Stored data:
· · · · ·

(* ===== verification/Msh.v ===== *)
(** The command interpreter of the shell, components/finsh/msh.c: splitting a command line
    into arguments, running a command, completing a command name.

    The command line is an array of bytes that the splitter writes into; reading or
    writing outside of the array is undefined. Console output is collected as bytes. The
    commands are a table of names and functions; the functions are a parameter. *)

From Stdlib Require Import ZArith Lia.
From Equations Require Import Equations.
From stdpp Require Import base numbers option list sets.
From S2P Require Import Prelude.
From S2P Require Import Kservice.
From S2P Require Import Bytes.
From S2P Require Import Printf.
Local Open Scope Z_scope.
Local Open Scope rt_scope.

(** * State *)

(** The array of the command line, and what was printed. *)
Record mst := mk_mst { m_buf : list Z; m_out : list Z }.

Definition ld (i : Z) : M mst Z := λ s,
  if 0 <=? i then match m_buf s !! Z.to_nat i with Some c => Some (c, s) | None => None end else None.
Definition st (i c : Z) : M mst unit := λ s,
  if (0 <=? i) && (i <? Z.of_nat (length (m_buf s))) then Some (tt, mk_mst (<[Z.to_nat i := c]> (m_buf s)) (m_out s)) else None.

(** The string up to its NUL. *)
Fixpoint until_nul (l : list Z) : option (list Z) :=
  match l with
  | [] => None
  | c :: l => if c =? 0 then Some [] else cons c <$> until_nul l
  end.
Definition str_at (i : Z) : M mst (list Z) := λ s,
  if 0 <=? i then match until_nul (drop (Z.to_nat i) (m_buf s)) with Some t => Some (t, s) | None => None end else None.

Definition kprintf (fmt : list Z) (args : list va) : M mst unit := λ s,
  match rt_kprintf fmt args with Some t => Some (tt, mk_mst (m_buf s) (m_out s ++ t)) | None => None end.

(** [strncmp(a, b, n) == 0] for strings without their NUL. *)
Fixpoint strncmp_eq (n : nat) (a b : list Z) : bool :=
  match n with
  | O => true
  | S n =>
      let x := Str.char_at a in
      let y := Str.char_at b in
      (x =? y) && ((x =? 0) || strncmp_eq n (tail a) (tail b))
  end.

(** * Commands *)

Record finsh_syscall := mk_syscall { fs_name : list Z; fs_desc : list Z; fs_func : Z }.

Definition cmd_prefix : list Z := [95; 95; 99; 109; 100; 95].
Definition is_command (index : finsh_syscall) : bool := strncmp_eq 6 (fs_name index) cmd_prefix.

Definition blank (c : Z) : bool := (c =? 32) || (c =? 9).

Definition FINSH_ARG_MAX : nat := 10.

Section split.
Variables cmd len : Z.

Fixpoint skip_blanks (fuel : nat) (position : Z) : M mst Z :=
  match fuel with
  | O => λ _, None
  | S fuel =>
      c ← ld (cmd + position);
      if blank c && (position <? len) then
        st (cmd + position) 0 ;;
        skip_blanks fuel (position + 1)
      else ret position
  end.

Fixpoint skip_string (fuel : nat) (position : Z) : M mst Z :=
  match fuel with
  | O => λ _, None
  | S fuel =>
      c ← ld (cmd + position);
      if negb (c =? 34) && (position <? len) then
        position ← (if c =? 92 then
                      c1 ← ld (cmd + position + 1);
                      if c1 =? 34 then ret (position + 1) else ret position
                    else ret position);
        skip_string fuel (position + 1)
      else ret position
  end.

Fixpoint skip_word (fuel : nat) (position : Z) : M mst Z :=
  match fuel with
  | O => λ _, None
  | S fuel =>
      c ← ld (cmd + position);
      if negb (blank c) && (position <? len) then skip_word fuel (position + 1)
      else ret position
  end.

(** [for (i = 0; i < argc; i++) rt_kprintf("%s ", argv[i]);] *)
Fixpoint print_args (argv : list Z) : M mst unit :=
  match argv with
  | [] => ret tt
  | a :: argv =>
      t ← str_at a;
      kprintf [37; 115; 32] [VStr (Some t)] ;;
      print_args argv
  end.

Definition too_many_args : list Z :=
  [84;111;111;32;109;97;110;121;32;97;114;103;115;32;33;32;87;101;32;111;110;108;121;32;85;115;101;58;10].

(** [argv] with [argc] entries. *)
Fixpoint split_loop (fuel : nat) (position : Z) (argv : list Z) : M mst (list Z) :=
  match fuel with
  | O => λ _, None
  | S fuel =>
      if position <? len then
        position ← (n ← gets (λ s, length (m_buf s)); skip_blanks (S n) position);
        if (FINSH_ARG_MAX <=? length argv)%nat then
          kprintf too_many_args [] ;;
          print_args argv ;;
          kprintf [10] [] ;;
          ret argv
        else if len <=? position then ret argv
        else
          c ← ld (cmd + position);
          if c =? 34 then
            let position := position + 1 in
            let argv := argv ++ [cmd + position] in
            position ← (n ← gets (λ s, length (m_buf s)); skip_string (S n) position);
            if len <=? position then ret argv
            else
              st (cmd + position) 0 ;;
              split_loop fuel (position + 1) argv
          else
            let argv := argv ++ [cmd + position] in
            position ← (n ← gets (λ s, length (m_buf s)); skip_word (S n) position);
            if len <=? position then ret argv
            else split_loop fuel position argv
      else ret argv
  end.

Definition msh_split : M mst (list Z) :=
  n ← gets (λ s, length (m_buf s));
  split_loop (S n) 0 [].
End split.

(** The loop of [msh_help] over the table. *)
Fixpoint help_loop (l : list finsh_syscall) : M mst unit :=
  match l with
  | [] => ret tt
  | index :: l =>
      (if is_command index
       then kprintf [37;45;49;54;115;32;45;32;37;115;10] [VStr (Some (drop 6 (fs_name index))); VStr (Some (fs_desc index))]
       else ret tt) ;;
      help_loop l
  end.

Section commands.
(** [_syscall_table_begin] to [_syscall_table_end], and the functions of the commands:
    [run_cmd f argv]. *)
Variable table : list finsh_syscall.
Variable run_cmd : Z → list Z → M mst Z.

Definition msh_help : M mst Z :=
  kprintf [82;84;45;84;104;114;101;97;100;32;115;104;101;108;108;32;99;111;109;109;97;110;100;115;58;10] [] ;;
  help_loop table ;;
  kprintf [10] [] ;;
  ret 0.

(** [cmd] are the bytes from the beginning of the command on. *)
Fixpoint get_cmd (l : list finsh_syscall) (cmd : list Z) (size : nat) : option (option Z) :=
  match l with
  | [] => Some None
  | index :: l =>
      if is_command index && strncmp_eq size (drop 6 (fs_name index)) cmd then
        match (fs_name index ++ [0]) !! (6 + size)%nat with
        | Some c => if c =? 0 then Some (Some (fs_func index)) else get_cmd l cmd size
        | None => None
        end
      else get_cmd l cmd size
  end.
Definition msh_get_cmd (cmd : Z) (size : nat) : M mst (option Z) :=
  b ← gets (λ s, drop (Z.to_nat cmd) (m_buf s));
  from_opt (get_cmd table b size).

Fixpoint cmd0_loop (fuel : nat) (cmd len n : Z) : M mst Z :=
  match fuel with
  | O => λ _, None
  | S fuel =>
      c ← ld (cmd + n);
      if negb (blank c) && (n <? len) then cmd0_loop fuel cmd len (n + 1) else ret n
  end.

(** The result and, when it is 0, what the command returned. *)
Definition _msh_exec_cmd (cmd len : Z) : M mst (Z * Z) :=
  cmd0_size ← (n ← gets (λ s, length (m_buf s)); cmd0_loop (S n) cmd len 0);
  if cmd0_size =? 0 then ret (-1, 0)
  else
    f ← msh_get_cmd cmd (Z.to_nat cmd0_size);
    match f with
    | None => ret (-1, 0)
    | Some f =>
        argv ← msh_split cmd len;
        match argv with
        | [] => ret (-1, 0)
        | _ => r ← run_cmd f argv; ret (0, r)
        end
    end.

Fixpoint strip_loop (fuel : nat) (cmd len : Z) : M mst (Z * Z) :=
  match fuel with
  | O => λ _, None
  | S fuel =>
      c ← ld cmd;
      if blank c then strip_loop fuel (cmd + 1) (u32 (len - 1)) else ret (cmd, len)
  end.

Fixpoint truncate_loop (fuel : nat) (tcmd : Z) : M mst unit :=
  match fuel with
  | O => λ _, None
  | S fuel =>
      c ← ld tcmd;
      if negb (c =? 32) && negb (c =? 0) then truncate_loop fuel (tcmd + 1) else st tcmd 0
  end.

Definition not_found : list Z :=
  [37;115;58;32;99;111;109;109;97;110;100;32;110;111;116;32;102;111;117;110;100;46;10].

Definition msh_exec (cmd len : Z) : M mst Z :=
  p ← (n ← gets (λ s, length (m_buf s)); strip_loop (S n) cmd len);
  let '(cmd, len) := p in
  if len =? 0 then ret 0
  else
    r ← _msh_exec_cmd cmd len;
    if r.1 =? 0 then ret r.2
    else
      (n ← gets (λ s, length (m_buf s)); truncate_loop (S n) cmd) ;;
      t ← str_at cmd;
      kprintf not_found [VStr (Some t)] ;;
      ret (-1).

(** * Completion *)

Fixpoint str_common (str1 str2 : list Z) : nat :=
  match str1, str2 with
  | c1 :: l1, c2 :: l2 => if c1 =? c2 then S (str_common l1 l2) else 0
  | _, _ => 0
  end.

(** The loop over the table: [name_ptr] and [min_length]. *)
Fixpoint complete_loop (l : list finsh_syscall) (prefix : list Z) (name_ptr : option (list Z)) (min_length : nat)
    : M mst (option (list Z) * nat) :=
  match l with
  | [] => ret (name_ptr, min_length)
  | index :: l =>
      let cmd_name := drop 6 (fs_name index) in
      if is_command index && strncmp_eq (length prefix) prefix cmd_name then
        let '(name, min_length) :=
          match min_length with O => (cmd_name, length cmd_name) | _ => (default [] name_ptr, min_length) end in
        let length := str_common name cmd_name in
        let min_length := if (length <? min_length)%nat then length else min_length in
        kprintf [37; 115; 10] [VStr (Some cmd_name)] ;;
        complete_loop l prefix (Some name) min_length
      else complete_loop l prefix name_ptr min_length
  end.

(** [rt_strncpy] into the command line, byte by byte. *)
Fixpoint copy_loop (i : Z) (l : list Z) : M mst unit :=
  match l with [] => ret tt | c :: l => st i c ;; copy_loop (i + 1) l end.

Definition msh_auto_complete (prefix : Z) : M mst unit :=
  c ← ld prefix;
  if c =? 0 then msh_help ;; ret tt
  else
    p ← str_at prefix;
    r ← complete_loop table p None 0;
    match r with
    | (Some name_ptr, min_length) => copy_loop prefix (Str.rt_strncpy name_ptr min_length)
    | (None, _) => ret tt
    end.
End commands.

(** * The arguments of a command line

    The reference: blanks separate words; a word in double quotes may contain blanks,
    and a backslash in front of a quote keeps the quote in the word. *)

Fixpoint span (p : Z → bool) (l : list Z) : list Z * list Z :=
  match l with
  | [] => ([], [])
  | c :: l' => if p c then (c :: (span p l').1, (span p l').2) else ([], l)
  end.

(** Up to the closing quote; the rest begins with the closing quote. *)
Fixpoint quoted (l : list Z) : list Z * list Z :=
  match l with
  | [] => ([], [])
  | c :: l' =>
      if c =? 34 then ([], l)
      else if c =? 92 then
        match l' with
        | c1 :: l'' =>
            if c1 =? 34 then (c :: c1 :: (quoted l'').1, (quoted l'').2)
            else (c :: (quoted l').1, (quoted l').2)
        | [] => ([c], [])
        end
      else (c :: (quoted l').1, (quoted l').2)
  end.

Lemma span_app p l : (span p l).1 ++ (span p l).2 = l.
Proof. induction l as [|c l IH]; cbn; [done|]. destruct (p c); cbn; [by rewrite IH|done]. Qed.
Lemma span_all p l : Forall (λ c, p c = true) (span p l).1.
Proof. induction l as [|c l IH]; cbn; [done|]. destruct (p c) eqn:E; [by constructor|done]. Qed.
Lemma span_rest p l : match (span p l).2 with [] => True | c :: _ => p c = false end.
Proof. induction l as [|c l IH]; cbn; [done|]. by destruct (p c) eqn:E. Qed.
Lemma length_span p l : (length (span p l).2 ≤ length l)%nat.
Proof. rewrite <- (span_app p l) at 2. rewrite length_app. lia. Qed.

(** Induction over a string two characters at a time. *)
Lemma list_pairs_ind (P : list Z → Prop) :
  P [] → (∀ c, P [c]) → (∀ c c' l, P l → P (c' :: l) → P (c :: c' :: l)) → ∀ l, P l.
Proof.
  intros H0 H1 H2. assert (∀ l, P l ∧ ∀ c, P (c :: l)) as H; [|intros l; apply H].
  induction l as [|c l [IH1 IH2]]; [by split|]. split; [by apply IH2|]. intros c'. by apply H2.
Qed.

Lemma quoted_cons c c' l :
  quoted (c :: c' :: l) =
    if c =? 34 then ([], c :: c' :: l)
    else if (c =? 92) && (c' =? 34) then (c :: c' :: (quoted l).1, (quoted l).2)
    else (c :: (quoted (c' :: l)).1, (quoted (c' :: l)).2).
Proof. cbn. by destruct (c =? 34), (c =? 92), (c' =? 34). Qed.

Lemma quoted_app l : (quoted l).1 ++ (quoted l).2 = l.
Proof.
  induction l as [|c|c c' l IH1 IH2] using list_pairs_ind; [done| |].
  - cbn. by destruct (c =? 34), (c =? 92).
  - rewrite quoted_cons. destruct (c =? 34); [done|]. destruct (_ && _); cbn [fst snd app]; [by rewrite IH1|by rewrite IH2].
Qed.
Lemma quoted_rest l : match (quoted l).2 with [] => True | c :: _ => c = 34 end.
Proof.
  induction l as [|c|c c' l IH1 IH2] using list_pairs_ind; [done| |].
  - cbn. by destruct (Z.eqb_spec c 34), (c =? 92).
  - rewrite quoted_cons. destruct (Z.eqb_spec c 34); [done|]. by destruct (_ && _).
Qed.
Lemma length_quoted l : (length (quoted l).2 ≤ length l)%nat.
Proof. rewrite <- (quoted_app l) at 2. rewrite length_app. lia. Qed.

Definition inspect {A} (a : A) : { b : A | a = b } := exist _ a eq_refl.
Definition unblank (c : Z) : bool := negb (blank c).

Equations tokens (l : list Z) : list (list Z) by wf (length l) lt :=
  tokens l with inspect (span blank l).2 := {
    | exist _ [] _ => [];
    | exist _ (c :: l') E with Z.eqb c 34 := {
        | true => (quoted l').1 :: tokens (tail (quoted l').2);
        | false => (span unblank (c :: l')).1 :: tokens (span unblank (c :: l')).2 } }.
Next Obligation.
  intros l c l' E _. cbn beta in E. pose proof (length_span blank l) as H. rewrite E in H. cbn in H. pose proof (length_quoted l').
  pose proof (length_tail (quoted l').2). lia.
Qed.
Next Obligation.
  intros l c l' E _. cbn beta in E. pose proof (length_span blank l) as H. pose proof (span_rest blank l) as Hr. rewrite E in H, Hr.
  cbn. unfold unblank at 1. rewrite Hr. cbn. pose proof (length_span unblank l'). cbn in H. lia.
Qed.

· · · · ·

What to produce:
Beginning with the very first line of the records above, please retype each line through the one that has "The command line is", and add nothing.

Answer space:
(* ===== verification/Msh.v ===== *)
(** The command interpreter of the shell, components/finsh/msh.c: splitting a command line
    into arguments, running a command, completing a command name.

    The command line is an array of bytes that the splitter writes into; reading or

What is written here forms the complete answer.